== Segment start ==

(* ===== verification/NativeThreadProps.v ===== *)
(** * Properties of guest stacks and the entry trampoline

    What [create_stack] and [create_trampoline] leave in memory, and what the
    trampoline's code does: the call into the guest, the return and the
    recovery. *)

From S2P Require Import Prelude NativeArena X86 NativeThread.

Local Open Scope Z_scope.

(** ** Creation *)

Section Creation.
Context `{HostOs, !HostOsLaws H}.

(** The guest's stack is guarded: when [GuestStack::create] succeeds, every
    byte from [base()] up to [top()], at least the size asked for, can be read
    and written, and the [guard_pages] pages below [base()] have no access, so
    that running over the stack faults. *)
Lemma create_stack_guards h usable_size guard_pages s h' :
  in_u64 usable_size -> 0 <= guard_pages -> create_stack h usable_size guard_pages = (Some s, h') ->
  usable_size <= gst_size s < usable_size + page_size /\
  0 < gst_base s - guard_pages * page_size /\ stack_top s = gst_base s + gst_size s /\
  stack_top s mod page_size = 0 /\
  (forall a, stack_contains s a = true <-> gst_base s <= a < gst_base s + gst_size s) /\
  (forall a, gst_base s <= a < gst_base s + gst_size s ->
     hm_prot h' a = Z.lor PROT_READ PROT_WRITE) /\
  (forall a, gst_base s - guard_pages * page_size <= a < gst_base s -> hm_prot h' a = PROT_NONE).
Proof.
  intros Hu Hg. unfold create_stack. pose proof page_size_pos as Hpage.
  destruct (checked_align_up usable_size page_size) as [rounded|] eqn:Hr; [|done].
  apply checked_align_up_Some in Hr as (Hr & Hm & Hru & Hpos); [|done|unfold in_u64; lia].
  destruct (Z.ltb_spec (u64_max / page_size) guard_pages); [done|].
  destruct (Z.ltb_spec (u64_max - rounded) (guard_pages * page_size)); [done|].
  destruct (reserve _ _ _) as [[arena h1]|] eqn:Hres; [|done].
  assert (0 <= guard_pages * page_size) as Hnn by (apply Z.mul_nonneg_nonneg; lia).
  apply reserve_spec in Hres as (Hsz & Hszm & Hb & Htop & Hbm & Hprot & _); [|unfold in_u64 in *; lia].
  assert (arena_size arena = guard_pages * page_size + rounded) as Hsize.
  { assert ((guard_pages * page_size + rounded) mod page_size = 0) as Hz.
    { by rewrite Z.add_comm, Z.mod_add by lia. }
    assert ((arena_size arena - (guard_pages * page_size + rounded)) mod page_size = 0) as Hd
      by (by rewrite Zminus_mod, Hszm, Hz).
    rewrite Z.mod_small in Hd by lia. lia. }
  destruct (arena_protect _ _ _ _ _) as [[] h2] eqn:Hp; [|done]. intros [= <- <-]. cbn [gst_base gst_size].
  apply arena_protect_exact in Hp as [_ Hp]; [|done|done].
  assert (stack_top (mkGuestStack arena (arena_base arena + guard_pages * page_size) rounded) =
          arena_base arena + guard_pages * page_size + rounded) as Ht.
  { unfold stack_top. cbn. apply wrap64_small. unfold in_u64. lia. }
  split_and!; [lia|lia|lia|exact Ht| | | |].
  - rewrite Ht, <- Z.add_assoc, <- Hsize, Z.add_mod, Hbm, Hszm by lia. by rewrite Z.mod_0_l by lia.
  - intros a. unfold stack_contains. rewrite andb_true_iff, Z.leb_le, Z.ltb_lt, Ht. done.
  - intros a Ha. rewrite Hp, (proj2 (in_range_true _ _ _)) by done. done.
  - intros a Ha. rewrite Hp, (proj2 (in_range_false _ _ _)) by lia.
    rewrite Hprot, (proj2 (in_range_true _ _ _)) by lia. done.
Qed.

(** [EntryTrampoline::create] leaves the code readable and executable, and no
    longer writable, at the arena's base, and the recovery address inside it. *)
Lemma create_trampoline_code h t h' :
  create_trampoline h = Ok (Some t, h') ->
  code_at h' (arena_base (et_code t)) (fst build_entry_trampoline) /\
  0 < arena_base (et_code t) /\
  recovery_address t = arena_base (et_code t) + zlen trampoline_prefix.
Proof.
  unfold create_trampoline. cbn [build_entry_trampoline fst].
  set (code := trampoline_prefix ++ trampoline_recovery).
  assert (zlen code = 97) as Hl by reflexivity.
  assert (zlen trampoline_prefix = 84) as Hlp by reflexivity.
  pose proof page_size_pos as Hpage. destruct (_ || _); [done|].
  destruct (reserve _ _ _) as [[arena h1]|] eqn:Hres; [|done].
  apply reserve_spec in Hres as (Hsz & Hszm & Hb & Htop & Hbm & _); [|unfold in_u64; lia].
  destruct (arena_protect arena h1 _ _ _) as [[] h2] eqn:Hp1; [|done]. cbn [negb].
  intros Hc. inv_result. destruct r as [ok h3]. apply arena_copy_spec in Hr as [[-> ->]|(-> & -> & Hfit)];
    [done|]. cbn [negb] in Hc. destruct (negb (arena_flush _ _ _)); [done|].
  destruct (arena_protect arena (host_put _ _ _) _ _ _) as [[] h4] eqn:Hp2; [|done].
  cbn [negb] in Hc. simplify_eq. cbn [et_code et_recovery_offset].
  apply arena_protect_exact in Hp2 as [Hb2 Hp2]; [|unfold in_u64; lia|by apply Z.mod_same; lia].
  rewrite !Z.add_0_r in *.
  assert (arena_size arena = page_size) as Hsame.
  { assert ((arena_size arena - page_size) mod page_size = 0) as Hd
      by (by rewrite Zminus_mod, Hszm, Z.mod_same by lia).
    rewrite Z.mod_small in Hd by lia. lia. }
  assert (forall a, arena_base arena <= a < arena_base arena + zlen code ->
    hm_prot h' a = Z.lor PROT_READ PROT_EXEC) as Hprot.
  { intros a Ha. rewrite Hp2, (proj2 (in_range_true _ _ _)); [done|]. lia. }
  split_and!; [|done|].
  - split; [lia| |by intros a Ha; rewrite Hprot|by intros a Ha; rewrite Hprot].
    rewrite (host_bytes_ext (host_put h2 (arena_base arena) code) h'); [apply host_bytes_put|].
    intros a _. apply Hb2.
  - unfold recovery_address. cbn [et_code et_recovery_offset].
    destruct (Z.eqb_spec (arena_base arena) 0); [lia|]. apply wrap64_small. unfold in_u64.
    rewrite Hlp, Hl in *. lia.
Qed.

End Creation.

(** ** The listing of the code *)

Abbreviation at_ r d := (op_mem (mkMem seg_none (base_reg r) d)).
Abbreviation bytes l := (map byte_of_Z l).

(** The callee-saved registers, in the order in which they are pushed. *)
Definition saved : list Z := [rbp; rbx; r12; r13; r14; r15].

== Segment end ==

● PROBLEM STATEMENT
The first line of the records and every line down to the line with "0 < gst_base" must be quoted exactly; leave out all else.

● TASK RESPONSE
(* ===== verification/NativeThreadProps.v ===== *)
(** * Properties of guest stacks and the entry trampoline

    What [create_stack] and [create_trampoline] leave in memory, and what the
    trampoline's code does: the call into the guest, the return and the
    recovery. *)

From S2P Require Import Prelude NativeArena X86 NativeThread.

Local Open Scope Z_scope.

(** ** Creation *)

Section Creation.
Context `{HostOs, !HostOsLaws H}.

(** The guest's stack is guarded: when [GuestStack::create] succeeds, every
    byte from [base()] up to [top()], at least the size asked for, can be read
    and written, and the [guard_pages] pages below [base()] have no access, so
    that running over the stack faults. *)
Lemma create_stack_guards h usable_size guard_pages s h' :
  in_u64 usable_size -> 0 <= guard_pages -> create_stack h usable_size guard_pages = (Some s, h') ->
  usable_size <= gst_size s < usable_size + page_size /\
  0 < gst_base s - guard_pages * page_size /\ stack_top s = gst_base s + gst_size s /\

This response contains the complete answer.